-------- Entries supplied --------

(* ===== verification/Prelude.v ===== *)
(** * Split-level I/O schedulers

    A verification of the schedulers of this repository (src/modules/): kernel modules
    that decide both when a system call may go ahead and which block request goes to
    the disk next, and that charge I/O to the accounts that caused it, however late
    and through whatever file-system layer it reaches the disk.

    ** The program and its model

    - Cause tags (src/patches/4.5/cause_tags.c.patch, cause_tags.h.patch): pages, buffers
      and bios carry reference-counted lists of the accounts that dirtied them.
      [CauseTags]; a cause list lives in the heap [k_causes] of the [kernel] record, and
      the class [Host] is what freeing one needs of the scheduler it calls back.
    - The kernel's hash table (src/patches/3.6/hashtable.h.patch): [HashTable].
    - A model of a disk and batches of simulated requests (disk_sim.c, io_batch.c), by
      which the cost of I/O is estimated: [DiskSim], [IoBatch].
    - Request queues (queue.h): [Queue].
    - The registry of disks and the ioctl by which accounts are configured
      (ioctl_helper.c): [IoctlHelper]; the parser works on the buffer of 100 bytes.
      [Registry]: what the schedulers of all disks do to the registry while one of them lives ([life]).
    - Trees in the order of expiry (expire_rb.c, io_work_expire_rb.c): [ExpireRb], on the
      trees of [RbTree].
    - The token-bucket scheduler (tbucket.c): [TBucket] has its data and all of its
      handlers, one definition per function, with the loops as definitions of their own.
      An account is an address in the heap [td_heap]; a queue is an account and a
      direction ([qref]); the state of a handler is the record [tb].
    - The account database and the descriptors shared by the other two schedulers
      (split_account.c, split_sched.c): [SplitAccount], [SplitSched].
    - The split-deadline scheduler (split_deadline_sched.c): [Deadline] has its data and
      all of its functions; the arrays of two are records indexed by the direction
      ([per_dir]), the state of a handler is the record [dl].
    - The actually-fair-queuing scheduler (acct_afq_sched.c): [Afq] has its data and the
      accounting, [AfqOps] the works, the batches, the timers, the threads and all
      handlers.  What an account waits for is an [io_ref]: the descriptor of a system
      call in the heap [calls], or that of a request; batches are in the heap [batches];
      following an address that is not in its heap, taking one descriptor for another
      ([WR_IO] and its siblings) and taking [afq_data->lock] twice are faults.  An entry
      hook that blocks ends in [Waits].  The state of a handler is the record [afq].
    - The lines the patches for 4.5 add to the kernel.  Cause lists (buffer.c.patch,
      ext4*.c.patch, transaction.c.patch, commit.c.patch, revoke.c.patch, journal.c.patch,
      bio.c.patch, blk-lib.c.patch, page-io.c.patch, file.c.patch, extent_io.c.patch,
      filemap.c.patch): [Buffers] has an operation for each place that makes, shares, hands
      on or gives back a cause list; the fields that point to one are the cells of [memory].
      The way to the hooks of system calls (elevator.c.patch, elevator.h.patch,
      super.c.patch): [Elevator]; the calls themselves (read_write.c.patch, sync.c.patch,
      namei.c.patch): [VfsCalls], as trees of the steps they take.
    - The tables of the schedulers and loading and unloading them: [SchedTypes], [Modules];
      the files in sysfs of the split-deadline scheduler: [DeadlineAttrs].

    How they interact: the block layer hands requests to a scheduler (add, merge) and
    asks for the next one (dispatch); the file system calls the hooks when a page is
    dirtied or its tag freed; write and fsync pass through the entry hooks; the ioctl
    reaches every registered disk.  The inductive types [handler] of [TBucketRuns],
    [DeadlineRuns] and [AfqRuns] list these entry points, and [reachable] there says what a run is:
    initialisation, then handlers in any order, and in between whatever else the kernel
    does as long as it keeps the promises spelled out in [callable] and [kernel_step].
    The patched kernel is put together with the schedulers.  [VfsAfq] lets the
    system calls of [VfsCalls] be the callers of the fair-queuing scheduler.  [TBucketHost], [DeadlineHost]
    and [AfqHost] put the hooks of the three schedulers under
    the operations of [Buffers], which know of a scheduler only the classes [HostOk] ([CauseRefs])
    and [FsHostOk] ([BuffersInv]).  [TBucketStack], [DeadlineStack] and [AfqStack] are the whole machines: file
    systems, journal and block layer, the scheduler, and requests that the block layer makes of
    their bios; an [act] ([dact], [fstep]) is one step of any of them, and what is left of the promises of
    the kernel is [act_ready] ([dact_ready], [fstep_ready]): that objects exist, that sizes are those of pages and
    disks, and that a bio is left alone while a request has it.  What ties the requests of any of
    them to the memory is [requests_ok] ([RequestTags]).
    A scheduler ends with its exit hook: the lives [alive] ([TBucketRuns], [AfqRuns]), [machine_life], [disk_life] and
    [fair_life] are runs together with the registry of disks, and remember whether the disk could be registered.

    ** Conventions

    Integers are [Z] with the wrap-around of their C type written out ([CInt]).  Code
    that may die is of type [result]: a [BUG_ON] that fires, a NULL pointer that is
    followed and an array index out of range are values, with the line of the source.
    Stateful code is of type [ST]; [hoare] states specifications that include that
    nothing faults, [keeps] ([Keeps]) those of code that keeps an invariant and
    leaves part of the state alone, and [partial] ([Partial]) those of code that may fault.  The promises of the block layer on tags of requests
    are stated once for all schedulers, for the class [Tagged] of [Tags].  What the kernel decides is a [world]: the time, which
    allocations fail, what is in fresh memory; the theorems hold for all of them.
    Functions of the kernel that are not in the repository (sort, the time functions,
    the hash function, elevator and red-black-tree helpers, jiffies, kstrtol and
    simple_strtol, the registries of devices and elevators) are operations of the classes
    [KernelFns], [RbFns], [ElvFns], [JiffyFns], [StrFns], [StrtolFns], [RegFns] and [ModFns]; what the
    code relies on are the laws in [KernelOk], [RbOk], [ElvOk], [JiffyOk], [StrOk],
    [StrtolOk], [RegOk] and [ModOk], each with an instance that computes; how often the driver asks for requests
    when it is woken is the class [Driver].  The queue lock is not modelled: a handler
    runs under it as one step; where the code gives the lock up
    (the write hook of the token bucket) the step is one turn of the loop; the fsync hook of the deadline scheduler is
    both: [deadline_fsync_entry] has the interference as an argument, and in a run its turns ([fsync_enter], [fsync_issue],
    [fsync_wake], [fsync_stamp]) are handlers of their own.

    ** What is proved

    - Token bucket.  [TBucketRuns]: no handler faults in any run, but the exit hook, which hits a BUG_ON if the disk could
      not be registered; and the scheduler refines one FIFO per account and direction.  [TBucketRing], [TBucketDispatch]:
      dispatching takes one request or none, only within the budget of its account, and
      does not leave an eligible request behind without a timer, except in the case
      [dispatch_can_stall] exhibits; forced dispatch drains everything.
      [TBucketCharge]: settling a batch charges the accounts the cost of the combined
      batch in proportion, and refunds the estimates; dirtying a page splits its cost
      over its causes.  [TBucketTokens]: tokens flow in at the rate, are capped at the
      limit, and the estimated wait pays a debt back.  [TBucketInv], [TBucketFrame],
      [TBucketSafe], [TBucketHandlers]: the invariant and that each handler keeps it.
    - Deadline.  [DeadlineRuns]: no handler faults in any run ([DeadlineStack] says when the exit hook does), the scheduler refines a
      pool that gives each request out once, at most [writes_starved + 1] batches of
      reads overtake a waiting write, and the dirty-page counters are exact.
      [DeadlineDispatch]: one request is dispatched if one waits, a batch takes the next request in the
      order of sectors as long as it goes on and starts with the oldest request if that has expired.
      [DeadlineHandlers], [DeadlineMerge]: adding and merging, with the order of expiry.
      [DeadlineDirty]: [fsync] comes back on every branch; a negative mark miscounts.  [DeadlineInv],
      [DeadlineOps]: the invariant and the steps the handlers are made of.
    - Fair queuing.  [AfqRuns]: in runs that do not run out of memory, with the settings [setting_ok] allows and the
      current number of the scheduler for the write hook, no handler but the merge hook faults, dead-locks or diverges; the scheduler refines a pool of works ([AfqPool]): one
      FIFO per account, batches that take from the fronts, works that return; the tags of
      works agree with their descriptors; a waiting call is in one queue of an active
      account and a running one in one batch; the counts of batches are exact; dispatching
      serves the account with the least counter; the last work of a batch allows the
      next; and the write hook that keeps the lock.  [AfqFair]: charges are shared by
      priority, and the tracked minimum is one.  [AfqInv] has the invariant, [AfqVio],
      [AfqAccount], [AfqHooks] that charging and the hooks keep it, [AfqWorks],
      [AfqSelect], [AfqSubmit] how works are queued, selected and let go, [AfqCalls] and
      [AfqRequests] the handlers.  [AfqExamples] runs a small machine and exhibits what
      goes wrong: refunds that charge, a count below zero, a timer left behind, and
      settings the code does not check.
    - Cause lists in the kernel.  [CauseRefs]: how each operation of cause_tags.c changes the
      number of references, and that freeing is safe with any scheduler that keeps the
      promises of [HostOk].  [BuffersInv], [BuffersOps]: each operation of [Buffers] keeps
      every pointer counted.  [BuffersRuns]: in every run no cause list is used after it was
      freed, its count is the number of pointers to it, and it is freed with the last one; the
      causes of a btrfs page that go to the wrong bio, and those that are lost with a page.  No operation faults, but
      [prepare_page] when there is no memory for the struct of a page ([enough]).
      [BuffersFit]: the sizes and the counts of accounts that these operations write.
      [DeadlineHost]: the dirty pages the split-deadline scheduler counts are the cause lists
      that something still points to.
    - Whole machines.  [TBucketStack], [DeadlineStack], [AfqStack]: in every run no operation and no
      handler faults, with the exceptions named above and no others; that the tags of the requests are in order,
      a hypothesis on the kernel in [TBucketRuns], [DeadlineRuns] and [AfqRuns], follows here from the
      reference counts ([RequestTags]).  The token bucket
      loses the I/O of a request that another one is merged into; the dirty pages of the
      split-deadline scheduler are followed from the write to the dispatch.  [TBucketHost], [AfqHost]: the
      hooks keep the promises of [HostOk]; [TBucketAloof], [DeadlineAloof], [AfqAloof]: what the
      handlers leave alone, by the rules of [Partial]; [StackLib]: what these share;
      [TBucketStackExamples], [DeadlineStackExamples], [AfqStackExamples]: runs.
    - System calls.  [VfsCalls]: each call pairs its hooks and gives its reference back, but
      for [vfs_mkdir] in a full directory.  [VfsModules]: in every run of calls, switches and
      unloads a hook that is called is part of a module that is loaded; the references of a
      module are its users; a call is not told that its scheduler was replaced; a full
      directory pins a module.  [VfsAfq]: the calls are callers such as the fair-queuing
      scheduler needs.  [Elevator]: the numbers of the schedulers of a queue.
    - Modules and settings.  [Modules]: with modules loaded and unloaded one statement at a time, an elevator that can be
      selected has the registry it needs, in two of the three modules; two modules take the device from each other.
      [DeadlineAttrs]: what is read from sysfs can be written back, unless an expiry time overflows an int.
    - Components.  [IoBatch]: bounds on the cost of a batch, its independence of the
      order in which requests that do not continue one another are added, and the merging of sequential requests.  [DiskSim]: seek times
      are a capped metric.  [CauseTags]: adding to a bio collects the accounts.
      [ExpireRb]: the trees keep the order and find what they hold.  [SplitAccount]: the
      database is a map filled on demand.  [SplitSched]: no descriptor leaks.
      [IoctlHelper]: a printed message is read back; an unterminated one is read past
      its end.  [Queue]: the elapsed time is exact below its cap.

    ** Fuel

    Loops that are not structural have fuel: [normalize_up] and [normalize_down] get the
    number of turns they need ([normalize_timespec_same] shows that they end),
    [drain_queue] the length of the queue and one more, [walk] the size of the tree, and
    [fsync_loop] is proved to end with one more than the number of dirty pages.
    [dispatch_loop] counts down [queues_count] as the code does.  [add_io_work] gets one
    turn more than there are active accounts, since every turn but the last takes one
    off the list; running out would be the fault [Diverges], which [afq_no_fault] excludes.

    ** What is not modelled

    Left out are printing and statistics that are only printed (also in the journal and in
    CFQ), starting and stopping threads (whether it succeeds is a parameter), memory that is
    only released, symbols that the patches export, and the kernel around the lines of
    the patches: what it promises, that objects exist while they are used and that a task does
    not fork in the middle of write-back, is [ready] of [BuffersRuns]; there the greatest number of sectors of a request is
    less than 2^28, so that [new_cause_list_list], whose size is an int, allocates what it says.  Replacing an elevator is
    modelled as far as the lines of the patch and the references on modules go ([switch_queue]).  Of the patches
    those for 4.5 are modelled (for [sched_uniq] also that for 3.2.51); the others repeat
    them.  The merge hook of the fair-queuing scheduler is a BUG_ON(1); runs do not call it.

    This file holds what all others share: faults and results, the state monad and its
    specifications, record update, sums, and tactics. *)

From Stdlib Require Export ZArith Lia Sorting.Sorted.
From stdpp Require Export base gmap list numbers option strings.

--------

## Task prompt
Word for word, please print every line from the beginning of the records to the line bearing "- The registry", counting both ends and stopping there.

## Response box
(* ===== verification/Prelude.v ===== *)
(** * Split-level I/O schedulers

    A verification of the schedulers of this repository (src/modules/): kernel modules
    that decide both when a system call may go ahead and which block request goes to
    the disk next, and that charge I/O to the accounts that caused it, however late
    and through whatever file-system layer it reaches the disk.

    ** The program and its model

    - Cause tags (src/patches/4.5/cause_tags.c.patch, cause_tags.h.patch): pages, buffers
      and bios carry reference-counted lists of the accounts that dirtied them.
      [CauseTags]; a cause list lives in the heap [k_causes] of the [kernel] record, and
      the class [Host] is what freeing one needs of the scheduler it calls back.
    - The kernel's hash table (src/patches/3.6/hashtable.h.patch): [HashTable].
    - A model of a disk and batches of simulated requests (disk_sim.c, io_batch.c), by
      which the cost of I/O is estimated: [DiskSim], [IoBatch].
    - Request queues (queue.h): [Queue].
    - The registry of disks and the ioctl by which accounts are configured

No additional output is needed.